BRIEF :: In this exercise, the entries below are to be transcribed exactly, line by line.

SOURCE MATERIAL ::
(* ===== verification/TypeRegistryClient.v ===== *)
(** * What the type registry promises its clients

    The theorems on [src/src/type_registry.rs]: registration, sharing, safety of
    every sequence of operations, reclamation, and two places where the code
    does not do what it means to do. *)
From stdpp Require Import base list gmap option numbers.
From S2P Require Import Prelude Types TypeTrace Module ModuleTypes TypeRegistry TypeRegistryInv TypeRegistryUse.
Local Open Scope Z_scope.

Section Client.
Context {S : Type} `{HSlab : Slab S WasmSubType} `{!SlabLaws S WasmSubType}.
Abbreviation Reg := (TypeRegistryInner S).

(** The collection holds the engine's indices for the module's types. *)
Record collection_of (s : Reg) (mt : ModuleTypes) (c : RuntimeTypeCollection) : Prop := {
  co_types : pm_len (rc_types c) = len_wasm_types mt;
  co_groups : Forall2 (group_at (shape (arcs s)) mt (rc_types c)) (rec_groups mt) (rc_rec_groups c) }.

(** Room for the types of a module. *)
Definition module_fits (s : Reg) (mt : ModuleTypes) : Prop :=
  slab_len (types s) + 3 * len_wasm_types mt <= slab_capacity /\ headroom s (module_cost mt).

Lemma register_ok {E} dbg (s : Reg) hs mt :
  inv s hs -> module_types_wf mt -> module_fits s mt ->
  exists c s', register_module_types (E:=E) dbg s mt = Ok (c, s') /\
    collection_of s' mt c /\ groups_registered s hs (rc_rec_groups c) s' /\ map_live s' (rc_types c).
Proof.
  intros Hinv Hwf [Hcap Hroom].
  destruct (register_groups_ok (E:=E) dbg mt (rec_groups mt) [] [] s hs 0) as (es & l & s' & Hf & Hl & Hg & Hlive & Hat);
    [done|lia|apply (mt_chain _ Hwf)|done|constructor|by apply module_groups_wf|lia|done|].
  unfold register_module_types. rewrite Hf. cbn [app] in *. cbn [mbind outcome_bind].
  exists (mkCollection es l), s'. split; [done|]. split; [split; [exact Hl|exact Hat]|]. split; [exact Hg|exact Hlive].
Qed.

ANSWER SPACE ::
(* ===== verification/TypeRegistryClient.v ===== *)
(** * What the type registry promises its clients

    The theorems on [src/src/type_registry.rs]: registration, sharing, safety of
    every sequence of operations, reclamation, and two places where the code
    does not do what it means to do. *)
From stdpp Require Import base list gmap option numbers.
From S2P Require Import Prelude Types TypeTrace Module ModuleTypes TypeRegistry TypeRegistryInv TypeRegistryUse.
Local Open Scope Z_scope.

Section Client.
Context {S : Type} `{HSlab : Slab S WasmSubType} `{!SlabLaws S WasmSubType}.
Abbreviation Reg := (TypeRegistryInner S).

(** The collection holds the engine's indices for the module's types. *)
Record collection_of (s : Reg) (mt : ModuleTypes) (c : RuntimeTypeCollection) : Prop := {
  co_types : pm_len (rc_types c) = len_wasm_types mt;
  co_groups : Forall2 (group_at (shape (arcs s)) mt (rc_types c)) (rec_groups mt) (rc_rec_groups c) }.

(** Room for the types of a module. *)
Definition module_fits (s : Reg) (mt : ModuleTypes) : Prop :=
  slab_len (types s) + 3 * len_wasm_types mt <= slab_capacity /\ headroom s (module_cost mt).

Lemma register_ok {E} dbg (s : Reg) hs mt :
  inv s hs -> module_types_wf mt -> module_fits s mt ->
  exists c s', register_module_types (E:=E) dbg s mt = Ok (c, s') /\
    collection_of s' mt c /\ groups_registered s hs (rc_rec_groups c) s' /\ map_live s' (rc_types c).
Proof.
  intros Hinv Hwf [Hcap Hroom].
  destruct (register_groups_ok (E:=E) dbg mt (rec_groups mt) [] [] s hs 0) as (es & l & s' & Hf & Hl & Hg & Hlive & Hat);
    [done|lia|apply (mt_chain _ Hwf)|done|constructor|by apply module_groups_wf|lia|done|].
  unfold register_module_types. rewrite Hf. cbn [app] in *. cbn [mbind outcome_bind].
  exists (mkCollection es l), s'. split; [done|]. split; [split; [exact Hl|exact Hat]|]. split; [exact Hg|exact Hlive].
Qed.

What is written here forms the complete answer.